Kenneth Rowntree at The Fry Art Gallery

Kenneth Rowntree (1915-97) occupies an intriguing position in the history of 20th-century British art. As Eric Ravilious and Edward Bawden were given their direction in the 1920s by the pioneering Paul Nash, so Rowntree was inspired a decade later by Ravilious – in part at least. He was no imitator, but an artist who went his own way, creating over the course of a long and productive career a diverse body of work that thoroughly deserves this centenary exhibition. 

Born in Scarborough, the son of a successful Quaker businessman, Rowntree was taught by Ravilious and Barnett Freedman at the Ruskin School of Art in Oxford, graduating in 1935 before studying further at the Slade. By the outbreak of war he was married to architect and writer Diana Buckley, and achieving success as a muralist and painter; an early portrait of his wife shows him working in the naturalistic manner championed by Victor Pasmore and other friends at the Euston Road School. 

Despite being a conscientious objector Rowntree found
opportunity during the war, notably as a contributor to the Recording Britain project. Having already proved himself adept in oils, he now demonstrated
his skills as a watercolourist, offering landscapes, street views and interiors a low-key but strangely powerful vision of his country. The source of this power lies perhaps in the balance of detail and design, as we see in The Schoolroom (1940s). Yes, the blackboard with its hand-written attendance statistics offers an authentic touch, but it also plays a role in the composition, suggesting depth and providing a grid of white lines to contrast with the delicate black lines of the barrier around the furnace. 

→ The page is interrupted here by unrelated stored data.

(** * A model of the attendance routes of website-absensi

    Shallow embedding of the Express route handlers of
    [src/server/routes/attendance.js], of the class routes
    ([src/unnamed/part_001]), of the dashboard statistics
    ([src/unnamed/part_005]) and of the Joi schemas they validate with.
    The relational store (Supabase / PostgREST over the tables of
    [src/supabase/migrations/20250811012231_warm_mud.sql]) is modelled as
    lists of rows; a query builder call becomes a list function. *)

From Stdlib Require Import List String Ascii ZArith Bool Lia Arith.
From Stdlib Require Import QArith Qround Qcanon ListDec Sorted Permutation.
Import ListNotations.
Close Scope Q_scope.
Open Scope nat_scope.

(* ------------------------------------------------------------------ *)
(** ** Attendance status (the [attendance_status] enum of the store) *)

Inductive status := Present | Absent | Late | Excused.

Definition status_eqb (a b : status) : bool :=
  match a, b with
  | Present, Present | Absent, Absent | Late, Late | Excused, Excused => true
  | _, _ => false
  end.


(* ------------------------------------------------------------------ *)
(** ** JS objects with string keys

    A JS object used as a dictionary is modelled by its own properties in
    creation order. [Object.entries] lists the array-index keys first, in
    ascending numeric order, then the other string keys in creation order
    (ECMAScript OrdinaryOwnPropertyKeys). *)

Module JsObject.

Section Obj.
Variable V : Type.

Definition t := list (string * V).

Fixpoint get (o : t) (k : string) : option V :=
  match o with
  | [] => None
  | (k', v) :: o' => if String.eqb k k' then Some v else get o' k
  end.

(** [o[k] = v]: overwrite an existing property in place, or append. *)
Fixpoint set (o : t) (k : string) (v : V) : t :=
  match o with
  | [] => [(k, v)]
  | (k', v') :: o' =>
      if String.eqb k k' then (k', v) :: o' else (k', v') :: set o' k v
  end.

End Obj.

Arguments get {V} o k.
Arguments set {V} o k v.

Definition is_digit (c : ascii) : bool :=
  let n := nat_of_ascii c in (48 <=? n) && (n <=? 57).

Fixpoint all_digits (s : string) : bool :=
  match s with
  | EmptyString => true
  | String c s' => is_digit c && all_digits s'
  end.

Fixpoint digits_value_acc (s : string) (acc : N) : N :=
  match s with
  | EmptyString => acc
  | String c s' =>
      digits_value_acc s' (acc * 10 + N.of_nat (nat_of_ascii c - 48))
  end.

Definition digits_value (s : string) : N := digits_value_acc s 0.

(** A canonical numeric string denoting an integer below [2^32 - 1]. *)
Definition is_array_index (s : string) : bool :=
  match s with
  | EmptyString => false
  | String c s' =>
      all_digits s
      && (String.eqb s "0" || negb (Ascii.eqb c "0"%char))
      && N.ltb (digits_value s) 4294967295
  end.

Section Entries.
Variable V : Type.

Fixpoint insert_index (kv : string * V) (l : list (string * V)) :=
  match l with
  | [] => [kv]
  | kv' :: l' =>
      if N.leb (digits_value (fst kv)) (digits_value (fst kv'))
      then kv :: l
      else kv' :: insert_index kv l'
  end.

Definition entries (o : t V) : list (string * V) :=
  fold_right insert_index [] (filter (fun kv => is_array_index (fst kv)) o)
  ++ filter (fun kv => negb (is_array_index (fst kv))) o.

End Entries.

Arguments entries {V} o.

End JsObject.

(* ------------------------------------------------------------------ *)
(** ** GET /api/attendance/charts: the aggregation (attendance.js 130-165) *)

Module Charts.

(** A row of the query [select(date, status, students(...))]. *)
Record row := mkRow { row_date : string; row_status : status }.

(** [{ Present, Absent, Late, Excused }] *)
Record counts := mkCounts {
  c_Present : nat; c_Absent : nat; c_Late : nat; c_Excused : nat }.

Definition zero_counts : counts := mkCounts 0 0 0 0.

(** [counts[s]++] *)
Definition bump (c : counts) (s : status) : counts :=
  match s with
  | Present => mkCounts (S (c_Present c)) (c_Absent c) (c_Late c) (c_Excused c)
  | Absent => mkCounts (c_Present c) (S (c_Absent c)) (c_Late c) (c_Excused c)
  | Late => mkCounts (c_Present c) (c_Absent c) (S (c_Late c)) (c_Excused c)
  | Excused => mkCounts (c_Present c) (c_Absent c) (c_Late c) (S (c_Excused c))
  end.

(** [Object.values(counts)] *)
Definition values (c : counts) : list nat :=
  [c_Present c; c_Absent c; c_Late c; c_Excused c].

(** An element of [chartData.trends]: [{ date, ...counts, total }]. *)
Record trend := mkTrend {
  t_date : string; t_Present : nat; t_Absent : nat; t_Late : nat;
  t_Excused : nat; t_total : nat }.

Record chartData := mkChart {
  daily : JsObject.t counts; statusCounts : counts; trends : list trend }.

(** The body of [data?.forEach(record => ...)]. *)
Definition step (st : JsObject.t counts * counts) (record : row)
  : JsObject.t counts * counts :=
  let '(dly, sc) := st in
  let date := row_date record in
  let sc' := bump sc (row_status record) in
  let dly1 :=
    match JsObject.get dly date with
    | Some _ => dly
    | None => JsObject.set dly date zero_counts
    end in
  let cur := match JsObject.get dly1 date with Some c => c | None => zero_counts end in
  (JsObject.set dly1 date (bump cur (row_status record)), sc').

Definition to_trend (kv : string * counts) : trend :=
  let '(date, c) := kv in
  mkTrend date (c_Present c) (c_Absent c) (c_Late c) (c_Excused c)
    (fold_left (fun sum count => (sum + count)%nat) (values c) 0%nat).

Definition chart (data : list row) : chartData :=
  let '(dly, sc) := fold_left step data ([], zero_counts) in
  mkChart dly sc (map to_trend (JsObject.entries dly)).

(** Specification-side helpers: dates in order of first occurrence and
    per-date, per-status row counts. *)
Definition first_seen (l : list string) : list string :=
  fold_left (fun acc x => if existsb (String.eqb x) acc then acc else acc ++ [x])
    l [].

Definition count_rows (data : list row) (d : string) (s : status) : nat :=
  List.length (filter (fun r => String.eqb (row_date r) d && status_eqb (row_status r) s)
            data).

(** The counts the spec expects for date [d]. *)
Definition counts_of (data : list row) (d : string) : counts :=
  mkCounts (count_rows data d Present) (count_rows data d Absent)
    (count_rows data d Late) (count_rows data d Excused).

End Charts.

Leaving his early naturalism behind, Rowntree rapidly became a masterful composer of of pictures. In Adam with Pram (1943) the artist’s son is shown against a coastal backdrop, a splendid red sign providing a man-made equivalent of the setting sun. A witty visual intelligence is at work here, as it is so often in the exhibition; Rowntree takes the shapes, colours and contrasts of the world around him and combines them in delightful and surprising ways. 

Through the 1950s, in paintings of coronation fireworks and water towers discovered on a trip to America, he continued to juggle representation and abstract composition. Only in the 1960s, when a teaching post in Newcastle introduced him to a more academic Modernism, did he go further towards pure abstraction, but paintings such as Putney Bridge Nightpiece (1967) are in the minority. Rowntree was undoubtedly an artist who took pleasure in his work, and there was more fun to be had juxtaposing geometric shapes and recognisable natural features. Having often marked up studies with colour notes, he playfully added text to paintings; thus labels replace botanical details in The Naming of Parts, Acomb (1987). 

With magazine covers and fabric designs shown alongside drawings, paintings and collage, this widely-ranging exhibition celebrates the many achievements of an artist whose appetite for experiment never diminished.